= 2013 Cetinje local election =

The 2013 Old Royal Capital Cetinje municipal elections was held in Montenegro on Saturday, November 16, 2013 to elect representatives in the City Parliament of the Old Royal Capital Cetinje. All 33 seats were up for elections. In the previous mandate (2010 - 2013), Cetinje was governed by Democratic Party of Socialists (DPS), with mayor Aleksandar Bogdanović.

There was eight parties which participated in the elections, and DPS won the absolute majority or 19 seats in City Parliament.

==Election Law==

Under Montenegrin Election Law, lists and parties on the local elections must require support 3% of voters to gain one seat in the City Parliament. On every list, there must be 33 candidates for deputies or less.

Deputies in the City Parliament are voting for new mayor, with minimum support of 51 percent.

==Parties and campaign==

Before campaign started, eight different parties signed their candidatures for the elections. City Elections' Commission verified all the lists.

===Participants===

Officially, participants of the Cetinje municipal elections 2013 were sorted by order and names from the next list:

| Number | Party | Name of the list |
|---|---|---|
| 1 | Movement for the Rule of Law | Pokret za časno Cetinje |
| 2 | Rightly Montenegro | Pravda za prijestonicu |
| 3 | Democratic Party of Socialists | Da pobijedi Cetinje! - Milo Đukanović |
| 4 | Liberal Party | Za Cetinje, nego što |
| 5 | Social Democratic Party | Možemo bolje |
| 6 | Civic Front | Građanski front - Miodrag Lekić |
| 7 | Positive Montenegro | Srcem za Cetinje |
| 8 | Socialist People's Party | Za naše Cetinje - istinsku prijestonicu Crne Gore |

===Campaign===

Campaign for the local elections started during the first half of October 2013. During that period, the governing DPS with the slogan "Simply Better!" highlighted the results of local government's work during the previous mandate as the guarantee of good work in the future. Leader of DPS list was Mayor of the Old Royal Capital Cetinje Aleksandar Bogdanović.

Opposition parties criticized projects and priorities of the local government from the past period. During the finish of campaign, opposition parties announced their past-elections coalition if they gain majority of votes.

===Opinion polls===

One week before elections, few medias reported about public opinion poll (http://www.pobjeda.me/2013/11/06/istrazivanje-javnog-mnjenja-dps-na-lokalnim-izborima-na-cetinju-osvojice-apsolutnu-vecinu/#.UuO46fs1jGg). The results indicated a big majority for the Democratic Party of Socialists - Da pobijedi Cetinje! - Milo Đukanović(48.5%).

==Voters and poll==

On the Cetinje municipal elections 2013, voting right had 14,868 citizens from the whole territory of the Old Royal Capital Cetinje.

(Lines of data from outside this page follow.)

(** C7: in every directory that holds a.webp, b.webp and an a.ico, and no
    other .webp source, the bulk conversion of the conservative variant
    returns normally, changes no entry other than b.ico, leaves a.ico with
    the content it had, and prints two lines, one of them the skip notice
    for a.ico.  Where b.ico is missing and may be written and b.webp is an
    image the encoder takes, the run leaves the directory with b.ico added,
    holding the icon made from b.webp, and the other line reports it; where
    b.ico exists, the directory is left as it was. *)
Theorem skip_if_exists_scenario `{Numerics} dir ro fa fb old :
  dir !! "a.webp"%string = Some fa -> dir !! "b.webp"%string = Some fb ->
  dir !! "a.ico"%string = Some old ->
  (forall name, is_Some (dir !! name) -> is_webp name = true ->
     name = "a.webp"%string \/ name = "b.webp"%string) ->
  exists w',
    run Conservative.convert_all_webp_to_ico dir ro = (Return tt, w')
    /\ (forall k, k <> "b.ico"%string -> files w' !! k = dir !! k)
    /\ files w' !! "a.ico"%string = Some old
    /\ "(SKIP) 'a.ico' ya existe. Omitiendo conversión para 'a.webp'."%string ∈ stdout w'
    /\ length (stdout w') = 2%nat
    /\ (forall imb,
          dir !! "b.ico"%string = None -> PIL.decode fb = Some imb ->
          PIL.png_writes (flattened imb) = true -> "b.ico"%string ∉ ro ->
          files w'
          = <["b.ico"%string := Encoded ICO [resized (flattened imb) (64, 64)] None]> dir
          /\ stdout w'
             ≡ₚ ["(SKIP) 'a.ico' ya existe. Omitiendo conversión para 'a.webp'.";
                 "✅ Generado: b.ico (fuente: b.webp)"]%string)
    /\ (is_Some (dir !! "b.ico"%string) -> files w' = dir).
Proof.
  intros Ha Hb Hold Honly.
  destruct (scenario_run dir ro fa fb old Ha Hb Hold Honly) as (h & out & E & Hout).
  eexists. split; [exact E|]. cbn [files stdout].
  assert (forall k, k <> "b.ico"%string ->
            apply_outcome dir (skipping_conversion ro dir "b.webp") !! k = dir !! k) as Hk.
  { intros k Hne. apply skipping_lookup_other. by rewrite ico_path_b. }
  split_and!.
  - exact Hk.
  - by rewrite Hk.
  - rewrite Hout. by left.
  - by rewrite Hout.
  - intros imb Hico Hd Hw Hro.
    rewrite (scenario_writes_b ro dir fb imb Hico Hb Hd Hro Hw) in Hout |- *.
    split; [reflexivity | exact Hout].
  - intros [g Hg]. by rewrite (scenario_skips_b ro dir g Hg).
Qed.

There was 39 polling stations.

==Results==

Summary of the results of the 16 November 2013 election to Old Royal Capital Cetinje City Parliament
| Electoral list | Votes | % | Seats |
|---|---|---|---|
| Democratic Party of Socialists | 5,165 | 51.07% | 19 |
| Social Democratic Party | 1,532 | 15.15% | 5 |
| Positive Montenegro | 1,518 | 15.08% | 5 |
| Civic Front | 1,071 | 10.59% | 3 |
| Socialist People's Party | 386 | 3.82% | 1 |
| Just Montenegro | 165 | 1.63% | 0 |
| Rule of Law Movement | 141 | 1.39% | 0 |
| Liberal Party | 135 | 1.33% | 0 |

On the election day, ruling Democratic Party of Socialists won the absolute majority (51%) of votes and gained 19 of 33 seats in the City Parliament. Four other lists also gained the seats in the City Parliament.